Just because someone in default would sell out another human—a sister, but why did that even matter, it would be no different if they were strangers—for her own comfort didn’t mean that it was a standard Iceweasel—any walkaway—would sink to.
A cowardly voice whispered about how bringing Cordelia to be a walkaway would rescue her from default’s mental prison. Iceweasel allowed herself a moment’s smug satisfaction in the fact that she recognized this as the voice of self-serving bullshit and dismissed it.
“Fuck no. No hostages.”
“That limits our options.”
“Unless you use the hidden tunnel,” Dis said. There was a mechanical whine as an old, frozen mechanism pulled at the dirt and entropy that gummed it shut after years of disuse. A section of wall sank into the ground, the paintwork on the hidden panel showered the floor with paint chips.
Natalie looked from the tunnel mouth in time to see Nadie’s gross expression of surprise disappear into a managed microexpression.
“That is good. What else will you surprise me with?”

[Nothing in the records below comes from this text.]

Lemma count_hidden k rs :
  k <> Diff.Context -> Forall (fun r => Diff.kind r = Diff.Context) rs -> count_kind k rs = 0.
Proof.
  intros Hk. unfold count_kind. induction 1 as [|r rs Hr _ IH]; [done|].
  rewrite filter_cons_False; [done|congruence].
Qed.

Lemma count_line_of k rs :
  length (base.filter (fun l => kind l = line_kind_of k) (line_of <$> rs)) = count_kind k rs.
Proof.
  unfold count_kind. induction rs as [|r rs IH]; [done|].
  rewrite fmap_cons, !filter_cons. cbn [line_of kind].
  case_decide as H1; case_decide as H2; simpl; rewrite ?IH; try done;
    exfalso; by destruct (Diff.kind r), k.
Qed.

Lemma count_ranges k rs R lo :
  k <> Diff.Context -> chain (length rs) lo R -> hidden_context rs lo R ->
  sum_list (count (line_kind_of k) <$> (hunk_of rs <$> R)) = count_kind k (drop lo rs).
Proof.
  intros Hk. revert lo. induction R as [|[s e] R IH]; intros lo Hc Hh.
  - simpl. symmetry. apply count_hidden; [done|]. rewrite <- (take_ge (drop lo rs) (length rs)).
    2: { rewrite length_drop. lia. }
    apply forall_slice. intros i r Hi Hr. apply (Hh i); [lia|done|].
    intros (x & Hx & _). by apply elem_of_nil in Hx.
  - destruct Hc as (Hlo & Hse & He & Hc).
    destruct (hidden_gap _ _ _ _ _ Hc Hlo Hse Hh) as [Hgap Hh'].
    destruct (rows_split rs lo s e Hlo ltac:(lia) He) as (-> & _ & _).
    rewrite !fmap_cons. cbn [sum_list]. rewrite (IH e) by (done || by eapply chain_weaken; [|exact Hc]; lia).
    rewrite !count_kind_app, (count_hidden k _ Hk Hgap). cbn. f_equal.
    unfold count, hunk_of. cbn [lines]. apply count_line_of.
Qed.
(* ===== verification/FileToolsProps.v ===== *)
(** * What the file tools promise

    [FsProps]: how paths resolve when links are, or are not, in the way.  [ToolProps]: which
    file a tool touches, and what it leaves and reports.  [ToolWitness] evaluates the tools
    on small trees, among them those on which a tool leaves the workspace. *)

From S2P Require Import Prelude Bytes Text TextDiff TextDiffProps FileTools.

Local Open Scope nat_scope.

Module FsProps.
Import Fs.

Definition not_link (fs : t) (l : list Str) : Prop :=
  forall absolute to, fs !! l <> Some (Link absolute to).

(** Every directory above a location is one. *)
Definition above (fs : t) (l : list Str) : Prop :=
  forall k, k < length l -> is_dir fs (take k l) = true.

(** No link on the way to a location. *)
Definition link_free (fs : t) (l : list Str) : Prop := forall k, not_link fs (take k l).

(** A location as [canonicalize] gives it. *)
Record real (fs : t) (l : list Str) : Prop := mkReal {
  real_above : above fs l;
  real_not_link : not_link fs l;
  real_exists : is_Some (node_at fs l);
}.

Lemma target_nil links fs l : target links fs l [] = Ok l.
Proof. by destruct links. Qed.

Lemma target_up links fs l p :
  target links fs l (ParentDir :: p)
  = if is_dir fs l then target links fs (up l) p else Err NotADirectory.
Proof. by destruct links. Qed.
(* ===== verification/Commands.v ===== *)
(** * Command lines: what a proposal shows and what an approval runs

    [goble-core/src/harness/runner.rs] ([shell_line], [split_command_line], [quote_arg],
    the runner's [run_line]), [commands.rs] and the placeholders of [credentials.rs].  A
    runner is the function that runs an executable with its arguments. *)

From S2P Require Import Prelude Text AgentStore.

Module Shell.

Definition QUOTE : char := 39%N.
Definition BACKSLASH : char := 92%N.

(** The characters a shell would interpret. *)
Definition SPECIAL : Str := lit "'" ++ [DQUOTE] ++ lit "\$`;&|<>()*?[]{}!~#".

Definition needs_quoting (arg : Str) : bool :=
  bool_decide (arg = []) || existsb (fun c => is_whitespace c || bool_decide (c ∈ SPECIAL)) arg.

(** [arg.replace('\'', "'\\''")]. *)
Definition escape_quotes (s : Str) : Str :=
  s ≫= fun c => if (c =? QUOTE)%N then [QUOTE; BACKSLASH; QUOTE; QUOTE] else [c].

Definition quote_arg (arg : Str) : Str :=
  if needs_quoting arg then QUOTE :: escape_quotes arg ++ [QUOTE] else arg.

Definition shell_line (command : Str) (args : list Str) : option Str :=
  let command := trim command in
  if bool_decide (command = []) then None
  else Some (command ++ (args ≫= fun arg => 32%N :: quote_arg arg)).

(** The scanner of [split_command_line]: the words so far, the word being read and
    whether there is one, and the quote that is open.  A backslash takes the next
    character as it is. *)
Fixpoint split_words (s : Str) (quote : option char) (current : Str) (in_word : bool) : list Str :=
  match s with
  | [] => if in_word then [current] else []
  | c :: s' =>
      match quote with
      | Some q =>
          if (c =? q)%N then split_words s' None current in_word
          else if (q =? DQUOTE)%N && (c =? BACKSLASH)%N then
            match s' with
            | n :: s'' => split_words s'' quote (current ++ [n]) in_word
            | [] => split_words s' quote current in_word
            end
          else split_words s' quote (current ++ [c]) in_word
      | None =>
          if (c =? QUOTE)%N || (c =? DQUOTE)%N then split_words s' (Some c) current true
          else if (c =? BACKSLASH)%N then
            match s' with
            | n :: s'' => split_words s'' None (current ++ [n]) true
            | [] => split_words s' None current true
            end
          else if is_whitespace c then
            if in_word then current :: split_words s' None [] false
            else split_words s' None current in_word
          else split_words s' None (current ++ [c]) true
      end
  end.

Definition split_command_line (line : Str) : option (Str * list Str) :=
  match split_words line None [] false with
  | command :: args => if bool_decide (command = []) then None else Some (command, args)
  | [] => None
  end.

(** The default [run_line] of a runner. *)
Definition run_line {A} (run : Str -> list Str -> result Str A) (line : Str) : result Str A :=
  match split_command_line line with
  | Some (command, args) => run command args
  | None => Err (lit "the command line is empty")
  end.
End Shell.

Module Credentials.

Definition OPEN : Str := lit "{{credential:".
Definition CLOSE : Str := lit "}}".

Definition unknown (name : Str) : Str :=
  lit "unknown credential `" ++ name ++ lit "`; use the `credentials` tool to list stored credentials".

(** The loop of [expand_credential_refs]; each turn but the last consumes a placeholder,
    so the length of the text is fuel enough ([expand_from_fuel]). *)
Fixpoint expand_from (fuel : nat) (get : Str -> option Str) (rest : Str) : result Str Str :=
  match fuel with
  | O => Ok rest
  | S fuel =>
      match find_str rest OPEN with
      | None => Ok rest
      | Some pos =>
          let tail := drop (pos + length OPEN) rest in
          match find_str tail CLOSE with
          | None => Ok (take pos rest ++ OPEN ++ tail)
          | Some end_ =>
              let name := trim (take end_ tail) in
              match get name with
              | Some value =>
                  result_map (fun s => take pos rest ++ value ++ s)
                    (expand_from fuel get (drop (end_ + 2) tail))
              | None => Err (unknown name)
              end
          end
      end
  end.

Definition expand_credential_refs (get : Str -> option Str) (s : Str) : result Str Str :=
  expand_from (length s) get s.
End Credentials.

Module Commands.
Import Shell Credentials.

Section commands.
Context {X : Externs} `{!JsonView}.

Definition COMMAND_TOOL : Str := lit "run_command".

Definition command_of (args : Json) : Str := default [] (as_str_at args (lit "command")).
Definition args_of (args : Json) : list Str := default [] (as_strs_at args (lit "args")).

(** The lines a [run_command] call proposes: one, or none for an empty command. *)
Definition command_candidates (call : LlmToolCall) : list Str :=
  match shell_line (command_of (arguments call)) (args_of (arguments call)) with
  | Some line => [line]
  | None => []
  end.

(** [collect::<Result<Vec<_>>>()]. *)
Fixpoint expand_all (get : Str -> option Str) (args : list Str) : result Str (list Str) :=
  match args with
  | [] => Ok []
  | a :: args =>
      (let? a := expand_credential_refs get a in
       let? args := expand_all get args in Ok (a :: args))%goble
  end.

(** The immediate path: placeholders are replaced in each word. *)
Definition run_command {A} (get : Str -> option Str) (run : Str -> list Str -> result Str A)
    (args : Json) : result Str A :=
  (let? command := expand_credential_refs get (command_of args) in
   let? cmd_args := expand_all get (args_of args) in
   run command cmd_args)%goble.

(** The approved path: placeholders are replaced in the line, which is then split. *)
Definition run_approved_command {A} (get : Str -> option Str) (run : Str -> list Str -> result Str A)
    (line : Str) : result Str A :=
  (let? line := expand_credential_refs get line in run_line run line)%goble.
End commands.
End Commands.

(** ** What the quoting guarantees *)

Module ShellProps.
Import Shell.

Lemma needs_quoting_false arg :
  needs_quoting arg = false <->
  arg <> [] /\ Forall (fun c => is_whitespace c = false /\ c ∉ SPECIAL) arg.
Proof.
  unfold needs_quoting. rewrite orb_false_iff, bool_decide_eq_false.
  split; intros [Hne H]; (split; [done|]).
  - induction arg as [|c arg IH]; [done|]. cbn in H. bool_to_prop. constructor; [done|].
    destruct arg; [done|]. by apply IH.
  - clear Hne. induction H as [|c arg [Hw Hs] _ IH]; [done|]. cbn. by rewrite Hw, bool_decide_false.
Qed.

“If I told you, it wouldn’t be a surprise.” Dis’s voice was teasing.
Microexpressions: annoyance, frustration, doubt.
“Nothing I know about,” Iceweasel said. “That was my ace in the hole. I wasn’t sure about it. Couldn’t operate it on my own.”
“It lets out in the ravine?”
“Very good,” Dis said. “By the way, I told Iceweasel everything. I control all the telemetry networked into this suite. I have limited access to the house, through the airgapped networks.”
“It sounds like you could contribute to our departure.”